• _WHAT YOU HAVE TO DO_:
Give back an exact copy of the lines in the records below, from the line that has "#[export] Instance field_law" through the line that has "- intros [a|]; cbn; [by rewrite venc_norm|done].", and nothing besides.

[Stored items]
(** [time.Time.MarshalJSON] refuses a year outside [0,9999]. *)
Definition time_codec : vcodec instant :=
  {| venc t := let y := year (date_of t) in
               if (0 <=? y) && (y <? 10000) then Some (JTime t) else None;
     vdec j := match j with JTime t => Some t | JNull => Some zero_time | _ => None end;
     vzero := zero_time; vempty _ := false; vnorm t := t |}.

Definition list_codec {A} (c : vcodec A) : vcodec (list A) :=
  {| venc l := JArr <$> mapM (venc c) l;
     vdec j := match j with
               | JArr l => mapM (vdec c) l
               | JNull => Some []
               | _ => None
               end;
     vzero := []; vempty l := match l with [] => true | _ => false end;
     vnorm := map (vnorm c) |}.

(** A pointer field: [nil] is [null], which [omitempty] drops. *)
Definition ptr_enc {A} (c : vcodec A) (o : option A) : option json :=
  match o with None => Some JNull | Some a => venc c a end.
Definition ptr_dec {A} (c : vcodec A) (j : json) : option (option A) :=
  match j with JNull => Some None | _ => Some <$> vdec c j end.

#[export] Instance string_codec_law : VCodec string_codec.
Proof.
  split; try done; cbn -[clean_string]; try by intros ? ? [= <-].
  - intros a j [= <-]. cbn -[clean_string]. by rewrite clean_string_idem.
  - intros a. by rewrite clean_string_idem.
  - apply clean_string_idem.
  - apply clean_string_empty.
Qed.
#[export] Instance bool_codec_law : VCodec bool_codec.
Proof. split; try done; by intros ? ? [= <-]. Qed.
#[export] Instance int_codec_law : VCodec int_codec.
Proof. split; try done; by intros ? ? [= <-]. Qed.
#[export] Instance float_codec_law : VCodec float_codec.
Proof. split; try done; intros ? ?; cbn; case_match; try done; by intros [= <-]. Qed.
#[export] Instance time_codec_law : VCodec time_codec.
Proof. split; try done; intros ? ?; cbn; case_match; try done; by intros [= <-]. Qed.

#[export] Instance list_codec_law {A} (c : vcodec A) : VCodec c -> VCodec (list_codec c).
Proof.
  intros Hc. split; try done; cbn.
  - intros l j (js & Hjs & ->)%fmap_Some. revert js Hjs.
    induction l as [|a l IH]; intros js; cbn; [by intros [= <-]|].
    intros (j & Hj & (js' & Hjs' & [= <-])%bind_Some)%bind_Some. cbn.
    rewrite (vdec_venc _ _ Hj). cbn. by rewrite (IH js').
  - by intros l j (js & _ & ->)%fmap_Some.
  - intros l. f_equal. induction l as [|a l IH]; cbn; [done|].
    rewrite venc_norm. by rewrite IH.
  - intros l. rewrite map_map. apply map_ext, vnorm_norm.
  - by intros [].
Qed.

(** ** Struct codecs

    [fenc] lists the members a value is written as; [fdec] reads them back
    from the members of an object, where other fields may surround them. *)

(** The last member named [n]: a later duplicate overwrites. *)
Fixpoint member (n : string) (l : members) : option json :=
  match l with
  | [] => None
  | (m, j) :: l =>
      match member n l with
      | Some j' => Some j'
      | None => if String.eqb m n then Some j else None
      end
  end.

Record fcodec (A : Type) := {
  fnames : list string;
  fenc : A -> option members;
  fdec : members -> option A;
  fzero : A;
  fnorm : A -> A }.
Arguments fnames {A}. Arguments fenc {A}. Arguments fdec {A}.
Arguments fzero {A}. Arguments fnorm {A}.

Definition off_names (ns : list string) (l : members) : Prop :=
  forall m, m ∈ l.*1 -> m ∉ ns.

Class FCodec {A} (c : fcodec A) : Prop := {
  fenc_names a l : fenc c a = Some l -> forall m, m ∈ l.*1 -> m ∈ fnames c;
  fdec_fenc a l l1 l2 :
    fenc c a = Some l -> off_names (fnames c) l1 -> off_names (fnames c) l2 ->
    fdec c (l1 ++ l ++ l2) = Some (fnorm c a);
  fzero_norm : fnorm c (fzero c) = fzero c;
  fenc_norm a : fenc c (fnorm c a) = fenc c a;
  fnorm_norm a : fnorm c (fnorm c a) = fnorm c a }.

Lemma member_app n l1 l2 :
  member n (l1 ++ l2) = match member n l2 with Some j => Some j | None => member n l1 end.
Proof.
  induction l1 as [|[m j] l1 IH]; cbn; [by destruct (member n l2)|].
  rewrite IH. by destruct (member n l2).
Qed.

Lemma member_off n l : n ∉ l.*1 -> member n l = None.
Proof.
  induction l as [|[m j] l IH]; cbn; [done|].
  rewrite not_elem_of_cons. intros [Hne Hl]. rewrite IH by done.
  case_match eqn:E; [|done]. apply String.eqb_eq in E. congruence.
Qed.

Definition field {A} (n : string) (c : vcodec A) : fcodec A :=
  {| fnames := [n];
     fenc a := (fun j => [(n, j)]) <$> venc c a;
     fdec l := match member n l with None => Some (vzero c) | Some j => vdec c j end;
     fzero := vzero c; fnorm := vnorm c |}.

(** [`json:"n,omitempty"`]. *)
Definition field_omit {A} (n : string) (c : vcodec A) : fcodec A :=
  {| fnames := [n];
     fenc a := if vempty c a then Some [] else (fun j => [(n, j)]) <$> venc c a;
     fdec l := match member n l with None => Some (vzero c) | Some j => vdec c j end;
     fzero := vzero c;
     fnorm a := if vempty c a then vzero c else vnorm c a |}.

(** A pointer field, [`json:"n,omitempty"`]. *)
Definition field_ptr {A} (n : string) (c : vcodec A) : fcodec (option A) :=
  {| fnames := [n];
     fenc o := match o with
               | None => Some []
               | Some a => (fun j => [(n, j)]) <$> venc c a
               end;
     fdec l := match member n l with None => Some None | Some j => ptr_dec c j end;
     fzero := None;
     fnorm o := vnorm c <$> o |}.

Definition fpair {A B} (c1 : fcodec A) (c2 : fcodec B) : fcodec (A * B) :=
  {| fnames := fnames c1 ++ fnames c2;
     fenc p := l1 ← fenc c1 p.1; l2 ← fenc c2 p.2; Some (l1 ++ l2);
     fdec l := a ← fdec c1 l; b ← fdec c2 l; Some (a, b);
     fzero := (fzero c1, fzero c2);
     fnorm p := (fnorm c1 p.1, fnorm c2 p.2) |}.

Definition fiso {A B} (f : A -> B) (g : B -> A) (c : fcodec A) : fcodec B :=
  {| fnames := fnames c;
     fenc b := fenc c (g b);
     fdec l := f <$> fdec c l;
     fzero := f (fzero c);
     fnorm b := f (fnorm c (g b)) |}.

(** A struct as a value; a struct is never empty for [omitempty]. *)
Definition struct_codec {A} (c : fcodec A) : vcodec A :=
  {| venc a := JObj <$> fenc c a;
     vdec j := match j with
               | JObj l => fdec c l
               | JNull => Some (fzero c)
               | _ => None
               end;
     vzero := fzero c; vempty _ := false; vnorm := fnorm c |}.

Lemma member_single n j l1 l2 :
  off_names [n] l2 -> member n (l1 ++ [(n, j)] ++ l2) = Some j.
Proof.
  intros H2. rewrite !member_app. rewrite (member_off n l2).
  - cbn. by rewrite String.eqb_refl.
  - intros Hin. by apply (H2 n Hin), list_elem_of_singleton.
Qed.

Lemma member_none n l1 l2 :
  off_names [n] l1 -> off_names [n] l2 -> member n (l1 ++ [] ++ l2) = None.
Proof.
  intros H1 H2.
  assert (forall l, off_names [n] l -> n ∉ l.*1) as Hoff
    by (intros l Hl Hin; by apply (Hl n Hin), list_elem_of_singleton).
  by rewrite !member_app, (member_off n l1), (member_off n l2) by by apply Hoff.
Qed.

Lemma single_names (n : string) (j : json) (m : string) : m ∈ [(n, j)].*1 -> m ∈ [n].
Proof. done. Qed.

Lemma nil_names (m : string) (ns : list string) : m ∈ ([] : members).*1 -> m ∈ ns.
Proof. by intros ?%elem_of_nil. Qed.

#[export] Instance field_law {A} n (c : vcodec A) : VCodec c -> FCodec (field n c).
Proof.
  intros Hc. split; cbn.
  - intros a l (j & Hj & ->)%fmap_Some m. apply single_names.
  - intros a l l1 l2 (j & Hj & ->)%fmap_Some H1 H2.
    rewrite member_single by done. by apply vdec_venc.
  - apply vzero_norm.
  - intros a. by rewrite venc_norm.
  - apply vnorm_norm.
Qed.

#[export] Instance field_omit_law {A} n (c : vcodec A) :
  VCodec c -> FCodec (field_omit n c).
Proof.
  intros Hc. split; cbn.
  - intros a l Hl m. case_match; [injection Hl as <-; apply nil_names|].
    apply fmap_Some in Hl as (j & Hj & ->). apply single_names.
  - intros a l l1 l2 Hl H1 H2. case_match.
    + injection Hl as <-. by rewrite member_none.
    + apply fmap_Some in Hl as (j & Hj & ->).
      rewrite member_single by done. by apply vdec_venc.
  - case_match; [done|]. apply vzero_norm.
  - intros a. destruct (vempty c a) eqn:E.
    + by rewrite (vempty_zero _ E).
    + by rewrite vempty_norm, E, venc_norm.
  - intros a. destruct (vempty c a) eqn:E.
    + by rewrite (vempty_zero _ E).
    + by rewrite vempty_norm, E, vnorm_norm.
Qed.

#[export] Instance field_ptr_law {A} n (c : vcodec A) : VCodec c -> FCodec (field_ptr n c).
Proof.
  intros Hc. split; cbn.
  - intros [a|] l Hl m; [|injection Hl as <-; apply nil_names].
    apply fmap_Some in Hl as (j & Hj & ->). apply single_names.
  - intros [a|] l l1 l2 Hl H1 H2.
    + apply fmap_Some in Hl as (j & Hj & ->). rewrite member_single by done.
      pose proof (venc_not_null _ _ Hj). unfold ptr_dec.
      rewrite (vdec_venc _ _ Hj). by destruct j.
    + injection Hl as <-. by rewrite member_none.
  - done.
  - intros [a|]; cbn; [by rewrite venc_norm|done].
  - intros [a|]; cbn; [by rewrite vnorm_norm|done].
Qed.

Definition disjoint_names (l1 l2 : list string) : bool :=
  forallb (fun n => negb (existsb (String.eqb n) l2)) l1.

Lemma disjoint_names_spec l1 l2 :
  disjoint_names l1 l2 = true -> forall n, n ∈ l1 -> n ∉ l2.
Proof.
  unfold disjoint_names. rewrite forallb_forall. intros H n H1%list_elem_of_In%H H2.
  apply negb_true_iff in H1. apply not_true_iff_false in H1. apply H1.
  apply existsb_exists. exists n. by rewrite String.eqb_refl, <-list_elem_of_In.
Qed.

Lemma fpair_law {A B} (c1 : fcodec A) (c2 : fcodec B) :
  FCodec c1 -> FCodec c2 -> disjoint_names (fnames c1) (fnames c2) = true ->
  FCodec (fpair c1 c2).
Proof.
  intros H1 H2 Hdis. pose proof (disjoint_names_spec _ _ Hdis) as Hd. split; cbn.
  - intros [a b] l (l1 & E1 & (l2 & E2 & [= <-])%bind_Some)%bind_Some m.
    rewrite fmap_app, !elem_of_app.
    intros [Hm|Hm]; [left; by eapply fenc_names in E1|right; by eapply fenc_names in E2].
  - intros [a b] l k1 k2 (l1 & E1 & (l2 & E2 & [= <-])%bind_Some)%bind_Some Hk1 Hk2.
    cbn in *. pose proof (fenc_names _ _ E1) as N1. pose proof (fenc_names _ _ E2) as N2.
    rewrite <-app_assoc. rewrite (fdec_fenc a l1 k1 (l2 ++ k2) E1); cbn.
    + rewrite (app_assoc k1 l1), (fdec_fenc b l2 (k1 ++ l1) k2 E2); [done| |].
      * intros m. rewrite fmap_app, elem_of_app. intros [Hm|Hm].
        -- intros Hin. apply (Hk1 m Hm). rewrite elem_of_app. by right.
        -- by apply Hd, N1.
      * intros m Hm Hin. apply (Hk2 m Hm). rewrite elem_of_app. by right.
    + intros m Hm Hin. apply (Hk1 m Hm). rewrite elem_of_app. by left.
    + intros m. rewrite fmap_app, elem_of_app. intros [Hm|Hm] Hin.
      * by apply (Hd m Hin), N2.
      * apply (Hk2 m Hm). rewrite elem_of_app. by left.
  - by rewrite !fzero_norm.
  - intros [a b]; cbn. by rewrite !fenc_norm.
  - intros [a b]; cbn. by rewrite !fnorm_norm.
Qed.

• _FINAL ANSWER_:
#[export] Instance field_law {A} n (c : vcodec A) : VCodec c -> FCodec (field n c).
Proof.
  intros Hc. split; cbn.
  - intros a l (j & Hj & ->)%fmap_Some m. apply single_names.
  - intros a l l1 l2 (j & Hj & ->)%fmap_Some H1 H2.
    rewrite member_single by done. by apply vdec_venc.
  - apply vzero_norm.
  - intros a. by rewrite venc_norm.
  - apply vnorm_norm.
Qed.

#[export] Instance field_omit_law {A} n (c : vcodec A) :
  VCodec c -> FCodec (field_omit n c).
Proof.
  intros Hc. split; cbn.
  - intros a l Hl m. case_match; [injection Hl as <-; apply nil_names|].
    apply fmap_Some in Hl as (j & Hj & ->). apply single_names.
  - intros a l l1 l2 Hl H1 H2. case_match.
    + injection Hl as <-. by rewrite member_none.
    + apply fmap_Some in Hl as (j & Hj & ->).
      rewrite member_single by done. by apply vdec_venc.
  - case_match; [done|]. apply vzero_norm.
  - intros a. destruct (vempty c a) eqn:E.
    + by rewrite (vempty_zero _ E).
    + by rewrite vempty_norm, E, venc_norm.
  - intros a. destruct (vempty c a) eqn:E.
    + by rewrite (vempty_zero _ E).
    + by rewrite vempty_norm, E, vnorm_norm.
Qed.

#[export] Instance field_ptr_law {A} n (c : vcodec A) : VCodec c -> FCodec (field_ptr n c).
Proof.
  intros Hc. split; cbn.
  - intros [a|] l Hl m; [|injection Hl as <-; apply nil_names].
    apply fmap_Some in Hl as (j & Hj & ->). apply single_names.
  - intros [a|] l l1 l2 Hl H1 H2.
    + apply fmap_Some in Hl as (j & Hj & ->). rewrite member_single by done.
      pose proof (venc_not_null _ _ Hj). unfold ptr_dec.
      rewrite (vdec_venc _ _ Hj). by destruct j.
    + injection Hl as <-. by rewrite member_none.
  - done.
  - intros [a|]; cbn; [by rewrite venc_norm|done].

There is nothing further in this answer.